The learned Attorney-General relies upon the letter of the statute which declares that "every corporation * * * incorporated under any law of this State, * * * except * * * manufacturing corporations carrying on manufacture within this State * * * shall be subject to and pay a tax," etc. (§ 3, chap. 542, Laws of 1880.) As the relator does no manufacturing, it is not exempt upon that ground. ( People v. Horn Silver Mining Co., 105 N.Y. 82; People ex rel. Tiffany Co. v. Campbell, 144 id. 173.)

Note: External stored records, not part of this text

(** * Chart-specification generators: a shallow embedding and its properties

    The development follows the two Python sources of the repository:

    - [generate_vega_lite_spec_enhanced.py] (module [Enhanced]): builds a
      Vega-Lite document from a description and a JSON data sample;
    - [process_structured_data.py] (module [Processor]): parses, analyses and
      summarises or charts structured data.

    Python values are embedded as the inductive type [value]; a function that
    can raise returns a [result].  Library functions of Python that are not
    part of the repository ([json.loads], [str] on non-string objects, the
    iteration order of [set], the float that [sum] accumulates) are Section
    variables, so every theorem holds for any behaviour of them; [json.loads]
    returns an object or raises, and only [json.JSONDecodeError] and
    [TypeError] are caught by the two programs.  The returned JSON text is
    [json.dumps doc]; the embedding returns the document [doc] itself.

    Numbers: an [int] is a [Z]; a [float] is an IEEE 754 binary64 number, a
    [spec_float] of the Standard Library with 53 bits of precision, with
    its signed zeros, infinities and NaN.  Subtraction, multiplication and
    true division round to nearest, ties to even; the conversion of an
    [int] and the true division of two [int]s raise [OverflowError] outside
    the range of a float; comparisons between numbers are exact.

    Strings are sequences of code points below 256 (the 8-bit characters of
    [string]), with the space, case and digit classes that Python gives
    them.  Two of these characters, the micro sign and y with diaeresis,
    have their title-case form above 255; [title] leaves them in place. *)

From Stdlib Require Import String Ascii List ZArith QArith Bool Lia Lqa.
From Stdlib Require Import SpecFloat.
Import ListNotations.
Local Open Scope string_scope.
Local Open Scope list_scope.

(* ================================================================== *)
(** * Python values, exceptions and string methods                      *)
(* ================================================================== *)

Module Py.

(** Exceptions that the modelled code, or [json.loads], can raise. *)
Inductive exn : Type :=
| AttributeError
| KeyError
| TypeError
| IndexError
| OverflowError
| ZeroDivisionError
| JSONDecodeError
| RecursionError
| ValueError.

(** Outcome of a call: a value, or an exception that propagates. *)
Inductive result (A : Type) : Type :=
| Ok (a : A)
| Raise (e : exn).

Arguments Ok {A} a.
Arguments Raise {A} e.

Definition bind {A B : Type} (r : result A) (k : A -> result B) : result B :=
  match r with
  | Ok a => k a
  | Raise e => Raise e
  end.

Notation "x <- r ;; k" := (bind r (fun x => k))
  (at level 61, r at next level, right associativity).

(** [try: r except: d] with a handler that catches everything. *)
Definition try_except {A : Type} (r : result A) (d : A) : A :=
  match r with
  | Ok a => a
  | Raise _ => d
  end.

Fixpoint mapM {A B : Type} (f : A -> result B) (l : list A) : result (list B) :=
  match l with
  | [] => Ok []
  | x :: xs =>
      bind (f x) (fun y => bind (mapM f xs) (fun ys => Ok (y :: ys)))
  end.

(** A [for] loop whose body can raise. *)
Fixpoint foldM {A B : Type} (f : A -> B -> result A) (l : list B) (a : A)
  : result A :=
  match l with
  | [] => Ok a
  | x :: r => bind (f a x) (foldM f r)
  end.

(** The handler [except (json.JSONDecodeError, TypeError):] catches these
    two exceptions and no other. *)
Definition decode_error (e : exn) : bool :=
  match e with
  | JSONDecodeError | TypeError => true
  | _ => false
  end.
Lemma run_no_refresh_token n c w resp :
  dispatch ViaClient (first_request c w) w
  = (Rejected (AxiosError (first_request c w) resp), after_first c w) ->
  status_is_401 resp && negb (_retry c) = true ->
  truthy_item (getItem "refresh_token" w) = false ->
  apiClient (S n) c w
  = Some (catch_refreshError (JsError "No refresh token available")
            (after_first c w)).
Proof.
  intros E H Ht. rewrite apiClient_S, E. simpl.
  rewrite retry_first_request, H.
  change (getItem "refresh_token" (after_first c w))
    with (getItem "refresh_token" w).
  by rewrite Ht.
Qed.

Lemma run_refresh_failed n c w resp e :
  dispatch ViaClient (first_request c w) w
  = (Rejected (AxiosError (first_request c w) resp), after_first c w) ->
  status_is_401 resp && negb (_retry c) = true ->
  truthy_item (getItem "refresh_token" w) = true ->
  dispatch ViaAxios
    (refresh_request (default "" (getItem "refresh_token" w)))
    (after_first c w)
  = (Rejected e, after_refresh c w) ->
  apiClient (S n) c w = Some (catch_refreshError e (after_refresh c w)).
Proof.
  intros E H Ht E2. rewrite apiClient_S, E. simpl.
  rewrite retry_first_request, H.
  change (getItem "refresh_token" (after_first c w))
    with (getItem "refresh_token" w).
  rewrite Ht. simpl. unfold axios_post.
  fold (refresh_request (default "" (getItem "refresh_token" w))).
  by rewrite E2.
Qed.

The franchise tax is imposed upon domestic corporations because of their franchise. It is based upon their capital "employed within this State" and graduated according to dividends earned. In respect to foreign corporations, we do not grant them their franchises, but we permit them to do business here; and, as we should not accord them superior advantages over domestic corporations, we try to impose the same rate of taxation upon them, and thus we tax them upon their business, upon the same basis and scale. In People ex rel. Singer Mfg. Co. v. Wemple ( 150 N.Y. 46) it was held as to a foreign corporation that the money, whether capital or surplus, which it invested in real estate here, not for the transaction of its ordinary business, but for rental, was not "employed within this State" within the meaning of the statute. If capital can be invested without being employed, the case before us seems to be a fair instance of it. Of course, the statute does not contemplate that a foreign corporation shall, in this respect, be more favored than a domestic one, and hence we must hold that the relator was not liable to the franchise tax.
The determination of the Comptroller should be reversed, with fifty dollars costs and disbursements.
All concurred, except PUTNAM, J., dissenting.
Determination of Comptroller reversed, with fifty dollars costs and disbursements.